4003fd: 48 c7 c7 c4 04 40 00 mov rdi,0x4004c4 /* address of start of main */
400404: e8 bf ff ff ff call 4003c8 <__libc_start_main#plt> /* this will set up the environment for main, like pushing argc and argv to stack */
...........
If you don't have the source with you, then you can search in the executable for references to libc_start_main or main or start to see how your executable is initialized and starts the main.
Now all of these is done when linking is done with default linker script. Many big project will use its own linker script. If your project has custom linker script, then finding the start point will be different depending on the linker script used. There are projects which does not uses glibc's runtime. In that case, its still possible to find the start point by hacking the object files, library archives etc.
If your binary is stripped from symbols, then you have to actually rely on your assembler skill to find where it starts.
I've assumed that you don't have the source, that is the stack is distributed with some libraries and some header definitions only.(A common practice of commercial software vendors).
But if you have source with you, then its just too trivial. just grep your way through it. Some answers already pointed that out.

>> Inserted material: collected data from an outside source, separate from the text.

Definition patchItem (p : StylePatch) (it : Item) : Item :=
  {| it_model := it_model it; it_style := applyPatch p (it_style it) |}.

(** The calls the visualizer makes on the surface that may change it. *)
Inductive G6Call :=
  | CallData (d : G6Data)
  | CallRender
  | CallFitView (padding : Z)
  | CallClear
  | CallUpdateItem (id : string) (p : StylePatch).

Definition G6_new : G6Graph :=
  {| g6_data := {| nodes := []; edges := [] |}; itemMap := ∅ |}.

(** [render] drops the displayed items and adds the nodes, then the edges,
    of the data last given to [data]. *)
Definition G6_render (d : G6Data) : gmap string Item :=
  fold_left (fun m e => addEdge e m) (edges d)
    (fold_left (fun m n => addItem (nodeItem n) m) (nodes d) ∅).

Definition G6_apply (c : G6Call) (g : G6Graph) : G6Graph :=
  match c with
  | CallData d => {| g6_data := d; itemMap := itemMap g |}
  | CallRender => {| g6_data := g6_data g; itemMap := G6_render (g6_data g) |}
  | CallFitView _ => g
  | CallClear => {| g6_data := g6_data g; itemMap := ∅ |}
  | CallUpdateItem id p =>
      {| g6_data := g6_data g; itemMap := alter (patchItem p) id (itemMap g) |}
  end.

Definition G6_findById (g : G6Graph) (id : string) : Lookup :=
  lookupItem (itemMap g) id.

(** ** Computations: state, exceptions, and the surface calls made *)

Inductive JsError :=
  | TypeError (what : string)
  | SyntaxError (what : string).

Inductive outcome (A : Type) :=
  | Ret (a : A)
  | Throw (e : JsError).
Arguments Ret {A} a.
Arguments Throw {A} e.

Record result (S A : Type) := Result {
  r_value : outcome A;
  r_state : S;
  r_calls : list G6Call
}.
Arguments Result {S A} _ _ _.
Arguments r_value {S A} _.
Arguments r_state {S A} _.
Arguments r_calls {S A} _.

Definition M (S A : Type) : Type := S -> result S A.

#[global] Instance M_ret {S} : MRet (M S) :=
  fun A a s => Result (Ret a) s [].

#[global] Instance M_bind {S} : MBind (M S) :=
  fun A B k m s =>
    let r := m s in
    match r_value r with
    | Ret a =>
        let r2 := k a (r_state r) in
        Result (r_value r2) (r_state r2) (r_calls r ++ r_calls r2)
    | Throw e => Result (Throw e) (r_state r) (r_calls r)
    end.

Definition throw {S A} (e : JsError) : M S A :=
  fun s => Result (Throw e) s [].

(** [try { m } catch (error) { h error }]: the handler starts from the state
    the body had reached when it threw. *)
Definition try_catch {S A} (m : M S A) (h : JsError -> M S A) : M S A :=
  fun s =>
    let r := m s in
    match r_value r with
    | Ret a => r
    | Throw e =>
        let r2 := h e (r_state r) in
        Result (r_value r2) (r_state r2) (r_calls r ++ r_calls r2)
    end.

Definition get {S} : M S S := fun s => Result (Ret s) s [].
Definition modify {S} (f : S -> S) : M S unit := fun s => Result (Ret tt) (f s) [].

(** Run a computation on a component of a larger state. *)
Definition zoom {S T A} (proj : T -> S) (inj : S -> T -> T) (m : M S A) : M T A :=
  fun t =>
    let r := m (proj t) in
    Result (r_value r) (inj (r_state r) t) (r_calls r).

(** Reading a property of [undefined] or [null]. *)
Definition deref {S A} (o : option A) (what : string) : M S A :=
  match o with
  | Some a => mret a
  | None => throw (TypeError ("Cannot read properties of undefined (reading " +:+ what +:+ ")"))
  end.

(** ** GraphVisualizer (graph.js) *)

(** What [visitCounts] may hold under a key: a number, or the text that
    [+ 1] makes of a value that is not a number, which is the text of an
    inherited member followed by as many ["1"] as were appended. *)
Inductive CountValue :=
  | Count (n : nat)
  | Appended (m : ProtoMember) (ones : nat).

Record GraphVisualizer := {
  graph : option G6Graph;
  models : list Model;
  visitCounts : gmap string CountValue;
  currentStepId : option string;
  failedStepId : option string;
  layoutDirection : string
}.

(** The state left by the constructor: no surface yet. *)
Definition GraphVisualizer_new : GraphVisualizer :=
  {| graph := None; models := []; visitCounts := ∅;
     currentStepId := None; failedStepId := None; layoutDirection := "TB" |}.

Definition set_graph (g : option G6Graph) (v : GraphVisualizer) : GraphVisualizer :=
  {| graph := g; models := models v; visitCounts := visitCounts v;
     currentStepId := currentStepId v; failedStepId := failedStepId v;
     layoutDirection := layoutDirection v |}.

Definition set_models (ms : list Model) (v : GraphVisualizer) : GraphVisualizer :=
  {| graph := graph v; models := ms; visitCounts := visitCounts v;
     currentStepId := currentStepId v; failedStepId := failedStepId v;
     layoutDirection := layoutDirection v |}.

Definition set_visitCounts (c : gmap string CountValue) (v : GraphVisualizer) : GraphVisualizer :=
  {| graph := graph v; models := models v; visitCounts := c;
     currentStepId := currentStepId v; failedStepId := failedStepId v;
     layoutDirection := layoutDirection v |}.

Definition set_currentStepId (i : option string) (v : GraphVisualizer) : GraphVisualizer :=
  {| graph := graph v; models := models v; visitCounts := visitCounts v;
     currentStepId := i; failedStepId := failedStepId v;
     layoutDirection := layoutDirection v |}.

Definition set_failedStepId (i : option string) (v : GraphVisualizer) : GraphVisualizer :=
  {| graph := graph v; models := models v; visitCounts := visitCounts v;
     currentStepId := currentStepId v; failedStepId := i;
     layoutDirection := layoutDirection v |}.

(** [this.graph.<call>(...)]: a [TypeError] when [this.graph] is [null];
    otherwise the call reaches the surface and is recorded. *)
Definition g6 (c : G6Call) : M GraphVisualizer unit :=
  fun v =>
    match graph v with
    | Some g => Result (Ret tt) (set_graph (Some (G6_apply c g)) v) [c]
    | None => Result (Throw (TypeError "Cannot read properties of null")) v []
    end.

(** [this.graph.findById(id)] *)
Definition findById (id : string) : M GraphVisualizer Lookup :=
  v ← get;
  g ← deref (graph v) "findById";
  mret (G6_findById g id).

(** [item.getType()] on what [findById] answered, known to be truthy: an
    inherited member has no such method. *)
Definition notAnItem {A} : M GraphVisualizer A :=
  throw (TypeError "item.getType is not a function").

(** [(visitCounts[id] || 0) + 1]: one more than the number stored; a text
    or an inherited member with ["1"] appended. *)
Definition plusOne (counts : gmap string CountValue) (id : string) : CountValue :=
  match counts !! id with
  | Some (Count n) => Count (n + 1)
  | Some (Appended m ones) => Appended m (ones + 1)
  | None =>
      match protoMember id with
      | Some m => Appended m 1
      | None => Count 1
      end
  end.

(** [visitCounts[id] = value]: the object gets the key as its own, except
    for ["__proto__"], whose setter ignores a value that is not an object. *)
Definition assign (id : string) (value : CountValue) (counts : gmap string CountValue)
    : gmap string CountValue :=
  if String.eqb id "__proto__" then counts else <[id := value]> counts.

(** [visitCounts[id] || 0] as a number: none when what is read is a text or
    an inherited member. *)
Definition readCount (counts : gmap string CountValue) (id : string) : option nat :=
  match counts !! id with
  | Some (Count n) => Some n
  | Some (Appended _ _) => None
  | None =>
      match protoMember id with
      | Some _ => None
      | None => Some 0%nat
      end
  end.

(** [initialize]: creates the (empty) surface. *)
Definition initialize : M GraphVisualizer unit :=
  modify (set_graph (Some G6_new)).

(** [d3.scaleLinear().domain([0, 5]).range(['#d1f4e0', '#10b981']).clamp(true)]:
    each colour channel is interpolated linearly between the two end colours
    and rounded; [n] is the visit count clamped to 5. *)
Definition channel (a b n : Z) : Z :=
  (2 * (5 * a + (b - a) * n) + 5) `div` 10.

Definition colorScale (visitCount : nat) : string :=
  let n := Z.min (Z.of_nat visitCount) 5 in
  "rgb(" +:+ pretty (channel 209 16 n) +:+ ", "
         +:+ pretty (channel 244 185 n) +:+ ", "
         +:+ pretty (channel 224 129 n) +:+ ")".

(** The scale applied to what [visitCounts[id] || 0] reads: for a value that
    is not a number the scale answers [undefined]. *)
Definition colorOf (counts : gmap string CountValue) (id : string) : option string :=
  colorScale <$> readCount counts id.

Definition renderGraph : M GraphVisualizer unit :=
  v ← get;
  match graph v, models v with
  | None, _ => mret tt
  | Some _, [] => mret tt
  | Some _, _ :: _ =>
      let graphData := convertModelsToG6Data (models v) in
      g6 (CallData graphData);;
      g6 CallRender;;
      g6 (CallFitView 40)
  end.

Definition setModels (modelsData : list Model) : M GraphVisualizer unit :=
  modify (set_models modelsData);;
  modify (set_visitCounts ∅);;
  modify (set_currentStepId None);;
  modify (set_failedStepId None);;
  renderGraph.

Definition colorPatch (t : ItemType) (color : option string) : StylePatch :=
  match t with
  | node =>
      {| p_fill := Some color; p_stroke := Some color; p_lineWidth := None;
         p_shadowColor := None; p_shadowBlur := None; p_endArrowFill := None |}
  | edge =>
      {| p_fill := None; p_stroke := Some color; p_lineWidth := None;
         p_shadowColor := None; p_shadowBlur := None; p_endArrowFill := Some color |}
  end.

Definition updateElementColor (elementId : string) : M GraphVisualizer unit :=
  v ← get;
  let color := colorOf (visitCounts v) elementId in
  item ← findById elementId;
  match item with
  | Undefined => mret tt
  | Inherited _ => notAnItem
  | Found it => g6 (CallUpdateItem elementId (colorPatch (getType it) color))
  end.

(** The same style object is sent for nodes and for edges. *)
Definition highlightPatch (highlight : bool) : StylePatch :=
  {| p_fill := None; p_stroke := None;
     p_lineWidth := Some (if highlight then 4 else 2);
     p_shadowColor := Some (if highlight then Some "#3b82f6" else None);
     p_shadowBlur := Some (if highlight then 10 else 0);
     p_endArrowFill := None |}.

Definition highlightElement (elementId : string) (highlight : bool) : M GraphVisualizer unit :=
  item ← findById elementId;
  match item with
  | Undefined => mret tt
  | Inherited _ => notAnItem
  | Found it =>
      match getType it with
      | node => g6 (CallUpdateItem elementId (highlightPatch highlight))
      | edge => g6 (CallUpdateItem elementId (highlightPatch highlight))
      end
  end.

Definition updateStep (stepId : string) : M GraphVisualizer unit :=
  v ← get;
  match graph v with
  | None => mret tt
  | Some _ =>
      if String.eqb stepId "" then mret tt
      else
        item ← findById stepId;
        match item with
        | Undefined => mret tt
        | _ =>
            (match currentStepId v with
             | Some previous =>
                 if String.eqb previous "" then mret tt
                 else highlightElement previous false
             | None => mret tt
             end);;
            modify (fun v => set_visitCounts
                      (assign stepId (plusOne (visitCounts v) stepId) (visitCounts v)) v);;
            modify (set_currentStepId (Some stepId));;
            updateElementColor stepId;;
            highlightElement stepId true
        end
  end.

Definition failedPatch (t : ItemType) : StylePatch :=
  match t with
  | node =>
      {| p_fill := Some (Some "#ef4444"); p_stroke := Some (Some "#dc2626");
         p_lineWidth := None; p_shadowColor := None; p_shadowBlur := None;
         p_endArrowFill := None |}
  | edge =>
      {| p_fill := None; p_stroke := Some (Some "#ef4444"); p_lineWidth := None;
         p_shadowColor := None; p_shadowBlur := None;
         p_endArrowFill := Some (Some "#ef4444") |}
  end.

Definition markElementAsFailed (elementId : string) : M GraphVisualizer unit :=
  modify (set_failedStepId (Some elementId));;
  item ← findById elementId;
  match item with
  | Undefined => mret tt
  | Inherited _ => notAnItem
  | Found it => g6 (CallUpdateItem elementId (failedPatch (getType it)))
  end.

Definition clear : M GraphVisualizer unit :=
  v ← get;
  (match graph v with
   | Some _ => g6 CallClear
   | None => mret tt
   end);;
  modify (set_visitCounts ∅);;
  modify (set_currentStepId None);;
  modify (set_failedStepId None).

(** ** Inbound messages *)

Record Step := {
  s_id : option string;
  s_name : option string;
  s_modelName : option string;
  s_data : option string  (* the payload, already rendered as JSON text *)
}.

Record ErrorInfo := {
  err_message : option string;
  err_trace : option string
}.

Record StepResult := {
  sr_id : option string;
  sr_output : option string;
  sr_error : option ErrorInfo
}.

(** The argument of [updateStatistics]: the [statistics] object of an [end]
    message, with [status] added by the handler.  Figures are integers. *)
Record Statistics := {
  st_status : option bool;
  totalNumberOfModels : option Z;
  totalCompletedNumberOfModels : option Z;
  totalFailedNumberOfModels : option Z;
  edgeCoverage : option Z;
  totalNumberOfVisitedEdges : option Z;
  totalNumberOfUnvisitedEdges : option Z;
  vertexCoverage : option Z;
  totalNumberOfVisitedVertices : option Z;
  totalNumberOfUnvisitedVertices : option Z
}.

Record Message := {
  type : option string;
  msg_models : option (list Model);
  msg_step : option Step;
  msg_result : option StepResult;
  msg_status : option bool;
  msg_statistics : option Statistics;
  msg_message : option string;
  msg_trace : option string
}.

(** ** UIManager (ui.js) *)

Record StatsPanel := {
  statsStatus : string;
  statsStatusClass : string;
  statsModelsTotal : string;
  statsModelsCompleted : string;
  statsModelsFailed : string;
  statsEdgeCoverage : string;
  statsEdgeCoverageClass : string;
  statsEdgesVisited : string;
  statsEdgesUnvisited : string;
  statsVertexCoverage : string;
  statsVertexCoverageClass : string;
  statsVerticesVisited : string;
  statsVerticesUnvisited : string
}.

From where main() is called is implementation-dependent -- using GCC, it will most likely be a stub object file in /usr/lib called crt0.o or crt1.o from which it is called. (this file contains the OS-dependent symbol which is automatically invoked by the kernel when your app is loaded into memory. On Linux and Mac OS X, this is called start).

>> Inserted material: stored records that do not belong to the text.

(** * Selene: interval-weighted sampling and variant-effect sequence
      reconstruction

    A shallow embedding of
      - [selene/samplers/intervals_sampler.py]
        ([_get_indices_and_probabilities], the proportional partition,
        [_update_randcache], the index read of [sample], [__init__]) and
      - [selene_sdk/predict/_variant_effect_prediction.py]
        ([read_vcf_file], [_get_ref_idxs], [_process_alt],
        [_handle_standard_ref]).

    Conventions of the embedding.
      - Python [int] is [Z]; [//] is [Z.div] (floor division).
      - Python [str] is [string]; a file is the list of its lines as
        [readlines] returns them.
      - A Python exception is a value [Raise e] of the [result] type; the
        bind of that type propagates it, as an uncaught exception does.
      - The table of interval lengths is an int64 array, as [np.array]
        makes it of lengths that fit 64 bits: [np.sum] over a selection of
        it wraps around ([int64]).
      - A finite binary64 value is the rational it stands for.  The two
        floating-point operations of the sampler, [x / float(total)] and
        [n * fraction], are operations of an [Arithmetic] whose results lie
        within a relative error of [2 ** -50] of the exact ones; a division
        by zero gives the IEEE infinities and NaN ([weight]).  The exponent
        range is not bounded.
      - [np.random.choice] is modelled by its argument checks and its
        inverse-CDF search in exact arithmetic.
      - Random draws are read from an explicit stream of uniform samples
        that is threaded through the sampler state. *)

From Stdlib Require Import ZArith QArith Qround Qabs List Ascii String Bool Lia
  Lqa Permutation.
Import ListNotations.

Local Open Scope Z_scope.

(* ================================================================== *)
(** * Python primitives *)
(* ================================================================== *)

Module Py.

(** The exceptions the modelled code can raise. *)
Inductive exn : Type :=
| IndexError
| ValueError
| KeyError
| AttributeError
| TypeError
| RecursionError.

Inductive result (A : Type) : Type :=
| Ok (a : A)
| Raise (e : exn).

Arguments Ok {A} a.
Arguments Raise {A} e.

Definition bind {A B : Type} (m : result A) (k : A -> result B) : result B :=
  match m with
  | Ok a => k a
  | Raise e => Raise e
  end.

(** [len(l)] as a Python integer. *)
Definition len {A : Type} (l : list A) : Z := Z.of_nat (List.length l).

(** Clamping of a slice bound against a sequence of length [n]: a negative
    bound counts from the end, and both ends saturate. *)
Definition norm_bound (n i : Z) : Z :=
  if i <? 0 then Z.max (i + n) 0 else Z.min i n.

(** [l[lo:hi]]; [None] is an omitted bound. *)
Definition slice {A : Type} (lo hi : option Z) (l : list A) : list A :=
  let n := len l in
  let lo' := match lo with Some i => norm_bound n i | None => 0 end in
  let hi' := match hi with Some i => norm_bound n i | None => n end in
  firstn (Z.to_nat (hi' - lo')) (skipn (Z.to_nat lo') l).

(** [l[i]]: a negative index counts from the end; out of range raises. *)
Definition getitem {A : Type} (l : list A) (i : Z) : result A :=
  let n := len l in
  let j := if i <? 0 then i + n else i in
  if (0 <=? j) && (j <? n) then
    match nth_error l (Z.to_nat j) with
    | Some a => Ok a
    | None => Raise IndexError
    end
  else Raise IndexError.
Lemma Insert_spec bm (v : SimpleVector T) pos x :
  wf v -> capacity_ v <= PTRDIFF_MAX -> pos <= size_ v ->
  exists v', Insert bm v pos x = Ret (v', pos) /\ wf v' /\
    size_ v' = size_ v + 1 /\ capacity_ v' = grown v /\
    contents v' = take (N.to_nat pos) (contents v)
                    ++ x :: drop (N.to_nat pos) (contents v).
Proof.
  destruct v as [a sz cp]. unfold wf, Insert, grown, contents, buffer; simpl.
  intros (Hlen & Hle & Hmax) Hcap Hpos.
  rewrite assert_true by (apply andb_true_iff; split; apply N.leb_le; lia).
  simpl. unfold mem_of, begin_, end_, iter, ptr_next; simpl.
  remember (ArrayPtr_.cells a) as cs eqn:Hcs.
  remember (N.to_nat pos) as p eqn:Hp.
  remember (N.to_nat sz) as n eqn:Hn.
  rewrite <- contents_insert by lia.
  destruct (N.ltb_spec sz cp) as [Hlt | Hge].
  - destruct (lookup_lt_is_Some_2 cs n) as [y Hy]; [lia |].
    rewrite (std_copy_backward_up _ _ _ _ y) by (done || lia). simpl.
    destruct (copy_up_cons (take (n - p) (drop p cs)) y) as [c ->].
    rewrite <- app_comm_cons.
    rewrite set_spec; rewrite cells_with_cells; rewrite <- ?Hcs, <- ?Hp; len.
    rewrite insert_at_length by len.
    rewrite with_cells_twice. simpl.
    rewrite size_t_incr_lt by len.
    eexists; split; [done |]. simpl.
    rewrite cells_with_cells by (rewrite <- Hcs; len).
    split; [repeat split; len |]. repeat split.
    replace (N.to_nat (sz + 1)) with (S n) by lia.
    apply take_prefix. len.
  - assert (sz = cp) as -> by lia.
    rewrite size_t_double by done.
    remember (N.max 1 (2 * cp)) as nc eqn:Hnc.
    remember (ArrayPtr_.cells (ArrayPtr_.create nc)) as t0 eqn:Ht0.
    assert (Hlt0 : length t0 = N.to_nat nc) by (subst t0; len).
    rewrite std_copy_to_other by len. simpl.
    rewrite Nat.sub_0_r, drop_0.
    rewrite size_t_add_1 by len.
    rewrite std_copy_backward_to_other by len. simpl.
    replace (N.to_nat (cp + 1) - (n - p))%nat with (S p) by lia.
    destruct (lookup_lt_is_Some_2 t0 p) as [z Hz]; [len |].
    rewrite (take_S_r _ p z)
      by (rewrite lookup_app_r by len; rewrite length_take_le by lia;
          by rewrite Nat.sub_diag, lookup_drop, Nat.add_0_r).
    rewrite take_app_length' by len.
    rewrite <- (app_assoc (take p cs)). simpl.
    rewrite set_spec; rewrite cells_with_cells; rewrite <- ?Ht0, <- ?Hp; len.
    rewrite insert_at_length by len.
    rewrite with_cells_twice. simpl.
    rewrite size_t_incr_lt by len.
    eexists; split; [done |]. simpl.
    rewrite cells_with_cells by (rewrite <- Ht0; len).
    split; [repeat split; len |]. repeat split.
    replace (N.to_nat (cp + 1)) with (S n) by lia.
    apply take_prefix. len.
Qed.
Lemma Insert_rvalue_eq bm (v : SimpleVector T) pos x :
  wf v -> capacity_ v <= PTRDIFF_MAX -> pos <= size_ v ->
  Insert_rvalue bm v pos x = Insert bm v pos x.
Proof.
  destruct v as [a sz cp]. unfold wf, Insert_rvalue, Insert, buffer; simpl.
  intros (Hlen & Hle & Hmax) Hcap Hpos.
  rewrite assert_true by (apply andb_true_iff; split; apply N.leb_le; lia).
  simpl. unfold mem_of, begin_, end_, iter, ptr_next; simpl.
  remember (ArrayPtr_.cells a) as cs eqn:Hcs.
  remember (N.to_nat pos) as p eqn:Hp.
  remember (N.to_nat sz) as n eqn:Hn.
  destruct (N.ltb_spec sz cp) as [Hlt | Hge].
  - destruct (lookup_lt_is_Some_2 cs n) as [y Hy]; [lia |].
    rewrite (std_copy_backward_up _ _ _ _ y) by (done || lia).
    rewrite (std_move_backward_up _ _ _ _ y) by (done || lia). simpl.
    destruct (copy_up_cons (take (n - p) (drop p cs)) y) as [c ->].
    destruct (move_up_cons (take (n - p) (drop p cs)) y) as [c' ->].
    rewrite <- !app_comm_cons.
    rewrite !set_spec; rewrite ?cells_with_cells; rewrite <- ?Hcs, <- ?Hp; len.
    by rewrite !insert_at_length, !with_cells_twice by len.
  - assert (sz = cp) as -> by lia.
    rewrite size_t_double by done.
    remember (N.max 1 (2 * cp)) as nc eqn:Hnc.
    remember (ArrayPtr_.cells (ArrayPtr_.create nc)) as t0 eqn:Ht0.
    assert (Hlt0 : length t0 = N.to_nat nc) by (subst t0; len).
    rewrite std_copy_to_other, std_move_to_other by len. simpl.
    rewrite Nat.sub_0_r, drop_0.
    rewrite size_t_add_1 by len.
    rewrite std_copy_backward_to_other, std_move_backward_to_other by len.
    simpl.
    by rewrite drop_app_length' by len.
Qed.

Lemma contents_erase (l : list T) p s :
  (S p <= s)%nat ->
  take p l ++ take (s - S p) (drop (S p) l)
  = take p (take s l) ++ drop (S p) (take s l).
Proof.
  intros Hps. rewrite take_take, take_drop_commute.
  by replace (p `min` s)%nat with p by lia;
     replace (S p + (s - S p))%nat with s by lia.
Qed.

Lemma Erase_spec bm (v : SimpleVector T) pos :
  wf v -> pos < size_ v ->
  exists v', Erase bm v pos = Ret (v', pos) /\ wf v' /\
    size_ v' = size_ v - 1 /\ capacity_ v' = capacity_ v /\
    contents v' = take (N.to_nat pos) (contents v)
                    ++ drop (S (N.to_nat pos)) (contents v).
Proof.
  destruct v as [a sz cp]. unfold wf, Erase, contents, buffer; simpl.
  intros (Hlen & Hle & Hmax) Hpos.
  rewrite assert_true by (apply andb_true_iff; split;
                          [apply N.leb_le | apply N.ltb_lt]; lia).
  simpl. unfold mem_of, end_, iter, ptr_next; simpl.
  remember (ArrayPtr_.cells a) as cs eqn:Hcs.
  remember (N.to_nat pos) as p eqn:Hp.
  remember (N.to_nat sz) as n eqn:Hn.
  rewrite <- contents_erase by lia.
  destruct (lookup_lt_is_Some_2 cs p) as [y Hy]; [lia |].
  rewrite (std_move_down _ _ _ _ y) by (done || lia). simpl.
  rewrite size_t_decr_pos by len.
  eexists; split; [done |]. simpl.
  pose proof (shift_down_length y (take (n - S p) (drop (S p) cs))) as Hsd.
  rewrite length_take_drop in Hsd by lia.
  rewrite cells_with_cells by (rewrite <- Hcs; len).
  split; [repeat split; len |]. repeat split.
  replace (N.to_nat (sz - 1)) with (p + (n - S p))%nat by lia.
  rewrite take_app_add' by len. f_equal.
  rewrite take_app_le by lia.
  rewrite <- (shift_down_take y (take (n - S p) (drop (S p) cs))) at 2.
  by rewrite length_take_drop by lia.
Qed.
Lemma Reserve_spec (v : SimpleVector T) n :
  wf v -> n <= SIZE_MAX ->
  exists v', Reserve v n = Ret v' /\ wf v' /\
    size_ v' = size_ v /\ capacity_ v' = N.max n (capacity_ v) /\
    contents v' = contents v.
Proof.
  destruct v as [a sz cp]. unfold wf, Reserve, contents, buffer; simpl.
  intros (Hlen & Hle & Hmax) Hn.
  destruct (N.leb_spec n cp) as [Hnc | Hnc].
  - eexists; split; [done |]. simpl. repeat split; (done || lia).
  - unfold mem_of, begin_, end_; simpl.
    rewrite std_move_to_other by len. simpl.
    eexists; split; [done |]. simpl.
    rewrite Nat.sub_0_r, drop_0.
    rewrite tmp_cells by len.
    split; [repeat split; len |]. repeat split; [lia |].
    rewrite take_app_le by len. rewrite take_take. f_equal. lia.
Qed.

You can use objdump -t to list symbols from object files. So assuming you are on Linux, and also assuming that the object files are still around somewhere, you can do this:
find -name '*.o' -print0 \
| xargs -0 objdump -t \
| awk '/\.o:/{f=$1} /\.text\.main/{print f, $6}'
This will print a list of object files and the references to main they contain. Usually there should be a simple map from object files to source files. If there are multiple object files containing that symbol, then it depends on which one of those actually got linked into the binary you're looking at, as there can be no more than one main per executable binary (except perhaps for some really exotic black magic).
After the application is linked and debugging symbols are stripped, there usually is no indication from which source file a specific function came. The exception to this are files which include the function names as string literals, e.g. using the __FILE__ macro. Before stripping debugging symbols, you might use the debugger to obtain that information. If debugging symbols are included, that is.

Related

Call a function in another object file without using PLT within a shared library?

I have two assembly codes, code1.s and code2.s and I want to build a relocatable (using -fPIC switch) shared library from these two.
I want code2.s call a function, named myfun1, which is defined in code1.s.
When I use call myfun1#PLT in code2.s it finds the function and it works like a charm but it uses PLT section to call this function which is in the same shared library. I want to do this without adhering to PLT section. When I remove #PLT I get the relocation R_X86_64_PC32 against symbol error for myfun1.
How can I do this without using PLT section? Is there any way at all? I think it should be feasible as the shared library should be relocatable but not necessary each of its object files, therefore why calling a function inside the same library should goes through the PLT section.
Here is my compile commands:
For codeX.s:
gcc -c codeX.s -fPIC -DPIC -o codeX.o
or
gcc -c codeX.s -o codeX.o
and for sharelibrary named libcodes.so:
gcc -shared -fPIC -DPIC -o libcodes.so code1.o code2.o
Just as you may be curious why I am doing so, I have many object files and each of them wants to call myfun1. Here I just made it simpler to ask the technical part. Even I tries to put myfun1 in all codeX.s files but I get the error that myfun1 is defined multiple times. I don't that much care about space and if I get to put myfun1 in all files.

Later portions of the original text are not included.